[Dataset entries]
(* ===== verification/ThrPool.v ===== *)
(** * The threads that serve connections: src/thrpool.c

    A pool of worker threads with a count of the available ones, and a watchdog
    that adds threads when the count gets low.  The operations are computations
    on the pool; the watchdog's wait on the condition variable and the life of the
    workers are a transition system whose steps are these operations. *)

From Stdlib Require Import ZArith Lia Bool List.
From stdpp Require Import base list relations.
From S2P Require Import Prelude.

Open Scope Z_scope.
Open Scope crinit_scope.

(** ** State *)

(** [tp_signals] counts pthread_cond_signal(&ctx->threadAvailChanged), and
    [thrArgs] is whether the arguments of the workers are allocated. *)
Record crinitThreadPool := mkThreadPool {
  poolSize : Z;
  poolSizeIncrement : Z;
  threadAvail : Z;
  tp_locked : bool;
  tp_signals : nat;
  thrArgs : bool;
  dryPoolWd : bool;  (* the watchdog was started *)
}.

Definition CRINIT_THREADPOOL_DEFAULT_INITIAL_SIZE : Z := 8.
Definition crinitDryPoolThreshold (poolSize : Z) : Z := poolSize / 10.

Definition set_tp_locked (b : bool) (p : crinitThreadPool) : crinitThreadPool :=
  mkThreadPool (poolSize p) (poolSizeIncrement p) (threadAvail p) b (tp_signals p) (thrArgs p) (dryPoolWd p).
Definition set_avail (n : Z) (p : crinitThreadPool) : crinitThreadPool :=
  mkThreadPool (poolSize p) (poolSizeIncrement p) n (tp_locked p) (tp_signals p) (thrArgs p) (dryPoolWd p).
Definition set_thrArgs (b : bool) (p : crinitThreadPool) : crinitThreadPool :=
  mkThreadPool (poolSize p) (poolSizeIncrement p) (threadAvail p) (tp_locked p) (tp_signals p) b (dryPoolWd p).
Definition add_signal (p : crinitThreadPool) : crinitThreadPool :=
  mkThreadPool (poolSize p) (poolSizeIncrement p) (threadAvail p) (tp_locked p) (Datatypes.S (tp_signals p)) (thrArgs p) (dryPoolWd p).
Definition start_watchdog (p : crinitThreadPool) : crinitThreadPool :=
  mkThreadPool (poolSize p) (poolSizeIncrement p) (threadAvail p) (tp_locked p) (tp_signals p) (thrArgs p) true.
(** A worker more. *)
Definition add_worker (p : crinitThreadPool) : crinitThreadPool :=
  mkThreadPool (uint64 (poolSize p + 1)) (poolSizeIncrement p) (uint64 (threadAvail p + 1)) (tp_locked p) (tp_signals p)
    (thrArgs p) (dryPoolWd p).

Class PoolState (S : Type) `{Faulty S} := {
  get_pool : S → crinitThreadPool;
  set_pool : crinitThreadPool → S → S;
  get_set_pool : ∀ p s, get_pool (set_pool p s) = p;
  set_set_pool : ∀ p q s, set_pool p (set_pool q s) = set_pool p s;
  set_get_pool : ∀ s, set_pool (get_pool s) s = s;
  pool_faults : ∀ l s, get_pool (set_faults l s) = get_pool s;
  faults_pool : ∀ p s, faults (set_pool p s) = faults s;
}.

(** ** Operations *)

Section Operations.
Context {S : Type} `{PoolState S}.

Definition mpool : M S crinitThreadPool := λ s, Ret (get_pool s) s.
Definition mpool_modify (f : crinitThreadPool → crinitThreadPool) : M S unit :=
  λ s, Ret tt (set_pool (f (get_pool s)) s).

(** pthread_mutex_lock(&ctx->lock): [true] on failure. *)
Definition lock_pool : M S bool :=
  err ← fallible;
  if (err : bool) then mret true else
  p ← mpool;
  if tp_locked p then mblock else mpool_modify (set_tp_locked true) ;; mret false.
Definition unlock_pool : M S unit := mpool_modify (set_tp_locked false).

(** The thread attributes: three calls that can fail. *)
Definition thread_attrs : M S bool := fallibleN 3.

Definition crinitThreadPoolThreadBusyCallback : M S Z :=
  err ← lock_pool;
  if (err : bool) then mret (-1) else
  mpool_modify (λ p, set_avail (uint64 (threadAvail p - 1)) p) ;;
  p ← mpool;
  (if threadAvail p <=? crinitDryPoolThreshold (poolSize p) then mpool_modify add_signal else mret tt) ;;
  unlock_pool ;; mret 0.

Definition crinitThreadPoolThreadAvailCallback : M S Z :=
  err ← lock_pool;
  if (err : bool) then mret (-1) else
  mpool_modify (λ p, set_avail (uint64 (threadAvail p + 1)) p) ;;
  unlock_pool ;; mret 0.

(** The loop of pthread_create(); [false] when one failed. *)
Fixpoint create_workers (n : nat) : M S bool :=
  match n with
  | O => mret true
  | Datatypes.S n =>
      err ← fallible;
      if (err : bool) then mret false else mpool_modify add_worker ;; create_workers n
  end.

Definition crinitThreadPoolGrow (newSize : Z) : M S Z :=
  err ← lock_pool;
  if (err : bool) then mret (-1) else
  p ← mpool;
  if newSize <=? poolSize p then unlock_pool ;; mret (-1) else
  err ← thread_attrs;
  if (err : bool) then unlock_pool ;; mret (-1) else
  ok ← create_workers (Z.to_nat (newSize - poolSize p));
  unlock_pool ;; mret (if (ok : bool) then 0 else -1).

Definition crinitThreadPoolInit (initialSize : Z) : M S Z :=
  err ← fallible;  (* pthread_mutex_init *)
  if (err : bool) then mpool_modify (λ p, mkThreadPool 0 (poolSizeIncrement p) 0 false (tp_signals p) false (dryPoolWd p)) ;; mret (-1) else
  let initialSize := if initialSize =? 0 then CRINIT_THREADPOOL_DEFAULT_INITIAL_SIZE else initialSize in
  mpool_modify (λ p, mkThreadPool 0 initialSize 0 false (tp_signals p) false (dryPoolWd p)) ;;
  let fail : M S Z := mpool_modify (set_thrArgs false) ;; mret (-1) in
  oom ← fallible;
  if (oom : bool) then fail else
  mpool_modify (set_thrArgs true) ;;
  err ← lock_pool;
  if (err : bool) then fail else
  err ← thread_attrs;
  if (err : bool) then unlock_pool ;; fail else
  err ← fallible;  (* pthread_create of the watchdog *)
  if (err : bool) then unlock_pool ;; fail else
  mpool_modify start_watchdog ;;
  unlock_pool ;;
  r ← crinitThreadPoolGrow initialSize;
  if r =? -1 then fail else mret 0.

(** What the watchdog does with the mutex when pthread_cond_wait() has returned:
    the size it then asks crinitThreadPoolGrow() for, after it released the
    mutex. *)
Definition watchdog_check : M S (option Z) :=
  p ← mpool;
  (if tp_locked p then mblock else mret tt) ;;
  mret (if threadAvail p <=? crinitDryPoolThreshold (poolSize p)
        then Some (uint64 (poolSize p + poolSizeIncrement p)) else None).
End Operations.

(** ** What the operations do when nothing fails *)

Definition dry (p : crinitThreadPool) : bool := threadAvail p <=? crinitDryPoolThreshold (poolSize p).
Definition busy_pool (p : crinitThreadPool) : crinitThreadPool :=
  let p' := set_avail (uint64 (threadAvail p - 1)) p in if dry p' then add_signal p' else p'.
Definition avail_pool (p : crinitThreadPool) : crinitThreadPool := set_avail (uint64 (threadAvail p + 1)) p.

= WHAT YOU NEED TO DO =
How many lines in these entries hold the string "newSize"? Answer with the number alone.

= RESULT OF THE EXERCISE =
3